Billiglohn: Strafe für Baufirmen

München - Deutsche Baufirmen müssen jetzt richtig blechen, weil sie statt des damals geltenden Mindestlohns von 12,47 Euro Arbeitern in München lediglich zwischen 2,50 Euro und 3,50 Euro gezahlt haben.

Mit Zahlungen zwischen 67 500 Euro und einer halben Million Euro sind jetzt vier Prozesse gegen deutsche Baufirmen zu Ende gegangen, die zwischen 2003 und 2007 auf ihren Baustellen in München ausländische Billig-Firmen eingesetzt hatten.

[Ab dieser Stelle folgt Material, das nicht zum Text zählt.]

(* ===== verification/ClientIpc.v ===== *)
(** * The client's encoders and decoders

    sources/client/ipc_messages_client.c: the messages the client exchanges
    with the message server ([IpcMessage]) and with its peer ([P2pIpcMessage]),
    the block included.  [P2P_deserialize_STATUS] reads a message it has just
    released, which is a fault; the class [Reading] tells the code as it is from
    the code with the two statements exchanged.  [deserialize_block] reads past
    the end of a decoded string; what it finds there is a parameter (class
    [Stray]). *)

From S2P Require Import Prelude.
From S2P Require Import CTypes.
From S2P Require Import Memory.
From S2P Require Import Platform.
From S2P Require Import Accounts.
From S2P Require Import Hashing.
From S2P Require Import Misc.
From S2P Require Import BlockData.
From S2P Require Import Codec.

(** The C string at the start of some bytes, if it ends within them. *)
Fixpoint c_string (bs : list byte) : option (list byte) :=
  match bs with
  | [] => None
  | b :: bs => if decide (b = x00) then Some [] else cons b <$> c_string bs
  end.

(** Reads past the end of a block: [past_end s n] are the [n] bytes that follow
    the block of the decoded string [s]. *)
Class Stray := {
  past_end : list byte -> nat -> list byte;
  past_end_length s n : length (past_end s n) = n }.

Die Arbeiter mussten für absolute Dumpinglöhne schuften. Statt des damals geltenden Mindestlohns von 12,47 Euro wurde den Arbeitern lediglich zwischen 2,50 Euro und 3,50 Euro gezahlt. Zu einer Zahlung von 450 000 Euro an die Staatskasse plus 50 000 Euro Geldbuße verurteilte das Landgericht München beispielsweise einen großen deutschen Baukonzern, der Arbeiter beschäftigt hatte, die von ihrem türkischen Chef im Schnitt 3 Euro Stundenlohn erhielten.